So two versions (6.30/6.70) are being released for the 722? What says that you get which one?

Or am I seeing this wrong?


----------



## P Smith (Jul 25, 2002)

I did change other post's topic, but it didn't appear in a list - L6.30 is for 622 when L6.70 for 722, sort of 'fork' in FW development.


----------



## phrelin (Jan 18, 2007)

Could this be related to the "coming soon" Sling Adapter (Sling 700U)? Aren't I a dreamer....


----------



## P Smith (Jul 25, 2002)

If someone have time for check all menu's items - perhaps some hint in there ( and in help pages) ?


----------



## kucharsk (Sep 20, 2006)

Screen shots from 6.70 on a 722:

Top menu, when you press the "DVR" button:










DISH Cinema:










TV Shows:










Midnight Lounge:










It's like I now have a hotel cable/PPV box in my home.


----------



## FarmerBob (Nov 28, 2002)

Oh my. My designs/renovation, that they did not use, years ago were/are far better. So much for 6 months of work. The checks cleared though.


----------



## phrelin (Jan 18, 2007)

Uh... Can you lock out the "Midnight Lounge" display????


----------



## n0qcu (Mar 23, 2002)

Yes


----------



## megeed (May 16, 2006)

My 722 got 6.70 and there is a bug.

When using folders to view recordings, If you hit info, and then cancel, it takes you all the way to the top level. Its horrible when you are looking for a specific recording. I hope they fix this ASAP.


----------



## derwin0 (Jan 31, 2005)

n0qcu said:


> Yes


How?


----------



## mikepd (Dec 21, 2004)

The new color scheme with 6.70 on my 722 is just terrible looking in my opinion. It looks so unprofessional, if that term can be applied to a color scheme.

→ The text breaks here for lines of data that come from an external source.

(* ===== verification/Modpacks.v ===== *)
(** Modpacks: installing a modpack on a server.

    [modpacks/modpacks.service.ts]: the installation a customer asks for, the reports of the agent that
    carries it out, the automatic retries of a CurseForge pack, the files the agent asks for, and the removal.
    An access check has been made by [Access.resolve] when an operation begins; its result is an argument. *)

From S2P Require Import Prelude JsNum Capacity Store Scheduler Subscriptions JsString Accounts Sessions Access Dto Variables Setup Presets Discovery RetryPlan Catalogues.
From S2P Require Import Controls.
From Stdlib Require Import Ascii String Lia.

Local Open Scope Z_scope.

(** ** State *)

Inductive PackStatus :=
  | pk_pending | pk_downloading | pk_installing | pk_configuring | pk_rolling_back | pk_completed | pk_failed | pk_uninstalled.
#[export] Instance PackStatus_eq : EqDecision PackStatus.
Proof. solve_decision. Defined.

(** A restricted file the customer adds by hand. *)
Record ManualFile := mkManual { mf_name : string; mf_filename : string; mf_pageUrl : string }.

(** The table [modpack_installations]. *)
Record Installation := mkInstallation {
  mi_id : string; mi_serverId : string; mi_requestedBy : string; mi_source : ModpackSource; mi_projectId : string; mi_versionId : string;
  mi_projectName : string; mi_versionName : string; mi_minecraftVersion : string; mi_loader : string; mi_status : PackStatus;
  mi_progress : Z; mi_message : option string; mi_backupId : option string; mi_errorMessage : option string;
  mi_manualFiles : option (list ManualFile); mi_extraSkip : option (list Z); mi_skipped : option (list Z);
  mi_fileSlugs : option (list (Z * string)); mi_projectMeta : option MetaTable; mi_retryCount : Z; mi_retriedFromId : option string;
  mi_createdAt : Z; mi_updatedAt : Z; mi_completedAt : option Z }.

#[export] Instance Installation_settable : Settable Installation := fun r =>
  mkInstallation (mi_id r) (mi_serverId r) (mi_requestedBy r) (mi_source r) (mi_projectId r) (mi_versionId r)
    (mi_projectName r) (mi_versionName r) (mi_minecraftVersion r) (mi_loader r) (mi_status r) (mi_progress r) (mi_message r) (mi_backupId r)
    (mi_errorMessage r) (mi_manualFiles r) (mi_extraSkip r) (mi_skipped r) (mi_fileSlugs r) (mi_projectMeta r) (mi_retryCount r)
    (mi_retriedFromId r) (mi_createdAt r) (mi_updatedAt r) (mi_completedAt r).
#[export] Instance Installation_row : Row Installation := mi_id.

(** The requests to the agents this service makes. *)
Inductive PackRequest :=
  | AskStatus
  | InstallPack (source : ModpackSource) (operationId : string) (file : PackFile) (diskLimitMb : Z)
  | RestoreSnapshot (backupId : string)
  | ListDirectory (dir : string).

Record PackCall := mkPackCall { pc_nodeId : string; pc_serverId : string; pc_request : PackRequest }.

(** What the agents answer, given every request sent so far, this one last; the entries of a directory
    are names with the mark of a directory. *)
Class PackAgents := {
  stateAnswer : list PackCall -> Res string;
  dispatchAnswer : list PackCall -> Res unit;
  snapshotAnswer : list PackCall -> Res unit;
  entriesAnswer : list PackCall -> Res (list (string * bool));
  packElapsed : list PackCall -> N }.

Record PackLog := mkPackLog { pl_action : string; pl_actorId : string; pl_serverId : string; pl_names : list string }.

Record Packs := mkPacks {
  k_servers : list Server; k_rows : list Installation; k_shelf : Shelf; k_calls : list PackCall; k_log : list PackLog; k_next : N }.

#[export] Instance Packs_settable : Settable Packs := fun s =>
  mkPacks (k_servers s) (k_rows s) (k_shelf s) (k_calls s) (k_log s) (k_next s).

Abbreviation MK := (M Packs).

Definition k_now (s : Packs) : Z := h_now (k_shelf s).

Definition onShelf {A} (m : MH A) : MK A := fun s => let (r, h) := m (k_shelf s) in (r, s <| k_shelf := h |>).

Definition onRows (f : Z -> list Installation -> list Installation) : MK unit := modify (fun s => s <| k_rows := f (k_now s) (k_rows s) |>).

(** [Promise.allSettled] of the audit and activity records. *)
Definition noteInstall (action actorId serverId : string) (names : list string) : MK unit :=
  modify (fun s => s <| k_log := k_log s ++ [mkPackLog action actorId serverId names] |>).

(** The server of a resolved access, with the software of its template and its Minecraft version. *)
Record PackTarget := mkTarget { tg_access : ResolvedAccess; tg_softwareKind : option string; tg_version : option string }.
Definition tg_server (t : PackTarget) : Server := ra_server (tg_access t).

Definition MAX_CURSEFORGE_AUTO_RETRIES : Z := 3.
Definition EXPIRY_MS : Z := 2 * 60 * 60 * 1000.

Definition packActive (st : PackStatus) : bool :=
  match st with pk_pending | pk_downloading | pk_installing | pk_configuring | pk_rolling_back => true | _ => false end.

Definition activeOn (serverId : string) (r : Installation) : bool := (mi_serverId r =s serverId) && packActive (mi_status r).

Section Service.
Context `{Platform} `{CatalogueWorld} `{WebUrl} `{PackAgents}.

(** [AgentClient]. *)
Definition askAgent {A} (answer : list PackCall -> Res A) (nodeId serverId : string) (req : PackRequest) : MK A := fun s =>
  let sent := k_calls s ++ [mkPackCall nodeId serverId req] in
  (answer sent, s <| k_calls := sent |> <| k_shelf := (k_shelf s) <| h_now := k_now s + Z.of_N (packElapsed sent) |> |>).

(** ** Opening an operation *)

Record Retry := mkRetry { rt_extraSkip : list Z; rt_retryCount : Z; rt_retriedFromId : string }.

Record InstallParams := mkParams {
  ip_serverId : string; ip_nodeId : string; ip_diskMb : Z; ip_requestedBy : string; ip_source : ModpackSource; ip_projectId : string;
  ip_versionId : string; ip_projectName : string; ip_versionName : string; ip_minecraftVersion : string; ip_loader : string;
  ip_file : PackFile; ip_retry : option Retry }.

Definition newInstallation (id : string) (now : Z) (p : InstallParams) : Installation :=
  mkInstallation id (ip_serverId p) (ip_requestedBy p) (ip_source p) (ip_projectId p) (ip_versionId p) (ip_projectName p) (ip_versionName p)
    (ip_minecraftVersion p) (ip_loader p) pk_pending 0 (Some "Aguardando o Agent") None None None (rt_extraSkip <$> ip_retry p) None None None
    (match ip_retry p with Some r => rt_retryCount r | None => 0 end) (rt_retriedFromId <$> ip_retry p) now now None.

Definition expireOperation (now : Z) (r : Installation) : Installation :=
  r <| mi_status := pk_failed |> <| mi_progress := 100 |> <| mi_message := Some "Operação expirada" |>
    <| mi_errorMessage := Some "O Agent não concluiu a operação dentro do prazo." |> <| mi_completedAt := Some now |> <| mi_updatedAt := now |>.

(** The transaction under the server's advisory lock. *)
Definition openOperation (p : InstallParams) : MK Installation :=
  active ← gets (fun s => findFirst (activeOn (ip_serverId p)) (k_rows s));
  now ← gets k_now;
  match active with
  | Some a => throwIf (now - EXPIRY_MS <? mi_updatedAt a) (Conflict "Já existe uma instalação de modpack em andamento.")
  | None => mret tt
  end ;;
  match active with
  | Some a => onRows (fun now => updId (mi_id a) (expireOperation now))
  | None => mret tt
  end ;;
  n ← gets k_next;
  let row := newInstallation (uuidv7 n) now p in
  modify (fun s => s <| k_next := (n + 1)%N |> <| k_rows := k_rows s ++ [row] |>) ;;
  mret row.

(** ** Reports *)

(** The statuses the agent reports. *)
Inductive ReportStatus := rs_downloading | rs_installing | rs_configuring | rs_completed | rs_failed | rs_rolling_back.
#[export] Instance ReportStatus_eq : EqDecision ReportStatus.
Proof. solve_decision. Defined.

Definition reported (st : ReportStatus) : PackStatus :=
  match st with
  | rs_downloading => pk_downloading | rs_installing => pk_installing | rs_configuring => pk_configuring | rs_completed => pk_completed
  | rs_failed => pk_failed | rs_rolling_back => pk_rolling_back
  end.

(** [ModpackProgressDto]. *)
Record Progress := mkProgress {
  pg_operationId : string; pg_status : ReportStatus; pg_progress : Z; pg_message : string; pg_backupId : option string;
  pg_errorMessage : option string }.

Definition applyProgress (now : Z) (dto : Progress) (r : Installation) : Installation :=
  r <| mi_status := reported (pg_status dto) |> <| mi_progress := Z.max 0 (Z.min 100 (pg_progress dto)) |>
    <| mi_message := Some (pg_message dto) |>
    <| mi_backupId := match pg_backupId dto with Some b => Some b | None => mi_backupId r end |>
    <| mi_errorMessage := match pg_errorMessage dto with Some e => Some e | None => mi_errorMessage r end |>
    <| mi_completedAt := if bool_decide (pg_status dto ∈ [rs_completed; rs_failed]) then Some now else None |> <| mi_updatedAt := now |>.

Definition updateOperation (serverId : string) (dto : Progress) : MK unit :=
  onRows (fun now => updWhere (fun r => (mi_id r =s pg_operationId dto) && (mi_serverId r =s serverId)) (applyProgress now dto)).
Lemma extends_create c p row s : lineage row = lineage (newInstallation (mi_id row) 0 p) -> childOf c p ->
  extends c s (s <| k_next := (k_next s + 1)%N |> <| k_rows := k_rows s ++ [row] |>).
Proof.
  intros Hrow Hp. unfold extends, chained, lineages. simpl. rewrite map_app. simpl. split; [intros r Hr; apply elem_of_app; by left|]. intros Hc Hs r Hr.
  assert (forall r, rooted (map lineage (k_rows s)) r -> rooted (map lineage (k_rows s) ++ [lineage row]) r) as Hm.
  { intros x. unfold rooted. destruct (ln_retriedFromId x); [|done]. intros (q & Hq & Hx). exists q. split; [apply elem_of_app; by left|done]. }
  apply elem_of_app in Hr as [Hr|Hr]; [destruct (Hs r Hr); auto|]. apply list_elem_of_singleton in Hr as ->. rewrite Hrow at 2 3. unfold childOf in Hp. unfold rooted.
  simpl in *. destruct (ip_retry p) as [t|] eqn:Et; [|done]. simpl. destruct c as [q|]; [|done]. destruct Hp as [Hid Hret].
  pose proof (Hret (mi_id row) 0) as Hq. destruct (Hs q (Hc q eq_refl)) as [_ Hq0]. split; [|destruct Hq as (_ & _ & _ & _ & _ & Hn & _); simpl in Hn; rewrite Et in Hn; lia].
  exists q. split_and!; [apply elem_of_app; left; auto|done|done].
Qed.

Lemma extends_open c p : childOf c p -> keeps (extends c) (openOperation p).
Proof.
  intros Hp. unfold openOperation. do 2 (apply (keeps_bind _); [keeps_auto|intros ?]). apply (keeps_bind _); [keeps_auto|intros _].
  apply (keeps_bind _); [|intros _]. { destruct a; [by apply extends_updId|keeps_auto]. }
  intros s r s'. rewrite bind_gets. intros [= _ <-]. by apply (extends_create c p (newInstallation (uuidv7 (k_next s)) a0 p)).
Qed.

Lemma extends_dispatch c p : childOf c p -> keeps (extends c) (dispatchInstall p).
Proof. intros Hp. pose proof (extends_open c p Hp). unfold dispatchInstall. keeps_auto. Qed.

Lemma fold_addTo_elem l acc x : x ∈ fold_left addTo l acc <-> x ∈ acc \/ x ∈ l.
Proof. revert acc. induction l as [|y l IH]; intros acc; simpl; [rewrite elem_of_nil; tauto|]. rewrite IH, addTo_elem, elem_of_cons. tauto. Qed.
(* ===== verification/Community.v ===== *)
(** Community: support tickets, testimonials, friendships and the directory of published servers.

    [support/support.service.ts], [testimonials/testimonials.service.ts] and [social/social.service.ts],
    with the shaping of a server for its customer ([servers/server-view.ts]).
    Each request is one step; the search pages, the details of a listing and its downloads are left out.
    The cache answers. *)

From S2P Require Import Prelude JsNum Capacity Store Scheduler Subscriptions JsString Accounts Sessions Access Dto Variables Setup Presets Discovery RetryPlan Catalogues.
From S2P Require Import Servers Gateway Modpacks.
From Stdlib Require Import Ascii String Lia.

Local Open Scope Z_scope.

(** ** Rows *)

Inductive TicketCategory := tc_server_offline | tc_server_error | tc_performance_mods | tc_billing | tc_account_access | tc_general_question.
Inductive TicketPriority := tp_low | tp_normal | tp_high | tp_urgent.
Inductive TicketStatus := ts_open | ts_in_progress | ts_waiting_customer | ts_closed.
#[export] Instance TicketStatus_eq : EqDecision TicketStatus.
Proof. solve_decision. Defined.

(** [TICKET_CATEGORY_PRIORITY]. *)
Definition TICKET_CATEGORY_PRIORITY (c : TicketCategory) : TicketPriority :=
  match c with
  | tc_server_offline => tp_urgent | tc_server_error => tp_high | tc_performance_mods => tp_normal | tc_billing => tp_normal
  | tc_account_access => tp_high | tc_general_question => tp_low
  end.

Record Ticket := mkTicket {
  tk_id : string; tk_userId : string; tk_serverId : option string; tk_subject : string; tk_category : TicketCategory; tk_priority : TicketPriority;
  tk_status : TicketStatus; tk_lastMessageAt : Z; tk_closedAt : option Z; tk_createdAt : Z }.
#[export] Instance Ticket_settable : Settable Ticket := fun t =>
  mkTicket (tk_id t) (tk_userId t) (tk_serverId t) (tk_subject t) (tk_category t) (tk_priority t) (tk_status t) (tk_lastMessageAt t) (tk_closedAt t)
    (tk_createdAt t).
#[export] Instance Ticket_row : Row Ticket := tk_id.

Record TicketMessage := mkMessage {
  tm_id : string; tm_ticketId : string; tm_authorId : string; tm_body : string; tm_isStaff : bool; tm_createdAt : Z }.

Inductive TestimonialStatus := te_pending | te_approved | te_rejected.
#[export] Instance TestimonialStatus_eq : EqDecision TestimonialStatus.
Proof. solve_decision. Defined.

Record Testimonial := mkTestimonial {
  te_id : string; te_userId : string; te_authorName : string; te_rating : Z; te_message : string; te_status : TestimonialStatus; te_featured : bool;
  te_featuredOrder : option Z; te_moderatedBy : option string; te_moderatedAt : option Z; te_createdAt : Z }.
#[export] Instance Testimonial_settable : Settable Testimonial := fun t =>
  mkTestimonial (te_id t) (te_userId t) (te_authorName t) (te_rating t) (te_message t) (te_status t) (te_featured t) (te_featuredOrder t)
    (te_moderatedBy t) (te_moderatedAt t) (te_createdAt t).
#[export] Instance Testimonial_row : Row Testimonial := te_id.

(** [PublicTestimonial]. *)
Record PublicTestimonial := mkPublicTestimonial { pt_id : string; pt_authorName : string; pt_rating : Z; pt_message : string }.

Inductive FriendshipStatus := fs_pending | fs_accepted.
#[export] Instance FriendshipStatus_eq : EqDecision FriendshipStatus.
Proof. solve_decision. Defined.

Record Friendship := mkFriendship {
  fr_id : string; fr_pairKey : string; fr_requesterId : string; fr_addresseeId : string; fr_status : FriendshipStatus; fr_acceptedAt : option Z;
  fr_createdAt : Z }.
#[export] Instance Friendship_settable : Settable Friendship := fun f =>
  mkFriendship (fr_id f) (fr_pairKey f) (fr_requesterId f) (fr_addresseeId f) (fr_status f) (fr_acceptedAt f) (fr_createdAt f).
#[export] Instance Friendship_row : Row Friendship := fr_id.

Record Listing := mkListing {
  li_id : string; li_serverId : string; li_ownerId : string; li_name : string; li_description : string; li_address : string;
  li_software : option string; li_version : option string; li_publishedAt : Z }.
#[export] Instance Listing_settable : Settable Listing := fun l =>
  mkListing (li_id l) (li_serverId l) (li_ownerId l) (li_name l) (li_description l) (li_address l) (li_software l) (li_version l) (li_publishedAt l).

Record Forum := mkForum {
  g_users : list Account; g_servers : list Server; g_subscriptions : list Subscription; g_tickets : list Ticket; g_messages : list TicketMessage;
  g_testimonials : list Testimonial; g_cache : option (list PublicTestimonial * Z); g_friendships : list Friendship; g_listings : list Listing;
  g_audit : list (string * string * string); g_next : N; g_now : Z }.
#[export] Instance Forum_settable : Settable Forum := fun s =>
  mkForum (g_users s) (g_servers s) (g_subscriptions s) (g_tickets s) (g_messages s) (g_testimonials s) (g_cache s) (g_friendships s) (g_listings s)
    (g_audit s) (g_next s) (g_now s).

Abbreviation MG := (M Forum).

Section Services.
Context `{Platform}.

Definition newId : MG string := fun s => (Ok (uuidv7 (g_next s)), s <| g_next := (g_next s + 1)%N |>).

(** ** Support *)

Record CreateSupportTicketDto := mkTicketDto {
  td_subject : string; td_category : TicketCategory; td_serverId : option string; td_message : string }.

(** The bounds of the request bodies, on the trimmed texts. *)
Definition ticketDtoValid (dto : CreateSupportTicketDto) : bool := lengthOk 4 120 (trim (td_subject dto)) && lengthOk 10 5000 (trim (td_message dto)).
Definition replyDtoValid (body : string) : bool := lengthOk 1 5000 (trim body).

Definition addMessage (ticketId authorId body : string) (isStaff : bool) : MG unit :=
  id ← newId;
  modify (fun s => s <| g_messages := g_messages s ++ [mkMessage id ticketId authorId (trim body) isStaff (g_now s)] |>).

Definition createTicket (userId : string) (dto : CreateSupportTicketDto) : MG string :=
  match td_serverId dto with
  | Some serverId =>
    owned ← gets (fun s => existsb (fun v => (sv_id v =s serverId) && (sv_ownerId v =s userId)) (g_servers s));
    throwIf (negb owned) (NotFound "Servidor não encontrado")
  | None => mret tt
  end ;;
  id ← newId;
  modify (fun s => s <| g_tickets := g_tickets s ++ [mkTicket id userId (td_serverId dto) (trim (td_subject dto)) (td_category dto)
    (TICKET_CATEGORY_PRIORITY (td_category dto)) ts_open (g_now s) None (g_now s)] |>) ;;
  addMessage id userId (td_message dto) false ;;
  mret id.

Definition ownTicket (userId id : string) (s : Forum) : option Ticket :=
  findFirst (fun t => (tk_id t =s id) && (tk_userId t =s userId)) (g_tickets s).

Definition TICKET_NOT_FOUND : exn := NotFound "Ticket não encontrado".

(** The conversation of a ticket, oldest message first. *)
Definition conversation (id : string) (s : Forum) : list TicketMessage :=
  sortBy (fun a b => tm_createdAt a <=? tm_createdAt b) (List.filter (fun m => tm_ticketId m =s id) (g_messages s)).

Definition getTicket (userId id : string) : MG (Ticket * list TicketMessage) :=
  found ← gets (ownTicket userId id);
  ticket ← orThrow found TICKET_NOT_FOUND;
  messages ← gets (conversation id);
  mret (ticket, messages).

Definition replied (status : TicketStatus) (now : Z) (t : Ticket) : Ticket := t <| tk_status := status |> <| tk_lastMessageAt := now |>.

(** The writes of a reply, after the ticket has been read. *)
Definition writeReply (id authorId body : string) (isStaff : bool) (status : TicketStatus) : MG unit :=
  addMessage id authorId body isStaff ;;
  modify (fun s => s <| g_tickets := updId id (replied status (g_now s)) (g_tickets s) |>).

Definition replyAsUser (userId id body : string) : MG unit :=
  found ← gets (ownTicket userId id);
  ticket ← orThrow found TICKET_NOT_FOUND;
  throwIf (bool_decide (tk_status ticket = ts_closed)) (Conflict "TICKET_CLOSED: este ticket já foi fechado") ;;
  writeReply id userId body false (if bool_decide (tk_status ticket = ts_waiting_customer) then ts_open else tk_status ticket).

Definition replyAsAdmin (actorId id body : string) : MG unit :=
  found ← gets (fun s => findId id (g_tickets s));
  ticket ← orThrow found TICKET_NOT_FOUND;
  throwIf (bool_decide (tk_status ticket = ts_closed)) (Conflict "TICKET_CLOSED: reabra o ticket antes de responder") ;;
  writeReply id actorId body true ts_waiting_customer.

Record UpdateSupportTicketDto := mkTicketUpdate { tu_status : option TicketStatus; tu_priority : option TicketPriority }.

Definition updatedTicket (dto : UpdateSupportTicketDto) (now : Z) (t : Ticket) : Ticket :=
  let t := t <| tk_priority := default (tk_priority t) (tu_priority dto) |> in
  match tu_status dto with
  | Some st => t <| tk_status := st |> <| tk_closedAt := if bool_decide (st = ts_closed) then Some now else None |>
  | None => t
  end.

Definition updateAsAdmin (id : string) (dto : UpdateSupportTicketDto) : MG unit :=
  found ← gets (fun s => findId id (g_tickets s));
  orThrow found TICKET_NOT_FOUND ;;
  modify (fun s => s <| g_tickets := updId id (updatedTicket dto (g_now s)) (g_tickets s) |>).

(** The messages go with their ticket (ON DELETE CASCADE). *)
Definition removeAsAdmin (id : string) : MG unit :=
  modify (fun s => s <| g_tickets := List.filter (fun t => negb (tk_id t =s id)) (g_tickets s) |>
                     <| g_messages := List.filter (fun m => negb (tm_ticketId m =s id)) (g_messages s) |>).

The appearance just does not look as crisp, clean, and well, polished as the previous ones did in the other versions.

This one reminds me of some of the schemes I have seen in some of the smaller motels we have stayed in when traveling around the country.

I really think Dish could have done a better job.

Also, after all the versions, the Caller ID History still does not work. Granted, it is a small thing but it is an indication of the overall quality of their work.


----------



## mikepd (Dec 21, 2004)

derwin0 said:


> How?


Go to Midnight Lounge and when prompted, enter a 4 digit numerical password. You will be requested to enter it a second time to confirm your selection.

Select OK and from that point on, it will require the numerical password to get into the Midnight Lounge section. The section will still show up on the screen but you will need the password to make any selections.

You had best write your password choice down as there is no way to recover the password that I can see if you forget it.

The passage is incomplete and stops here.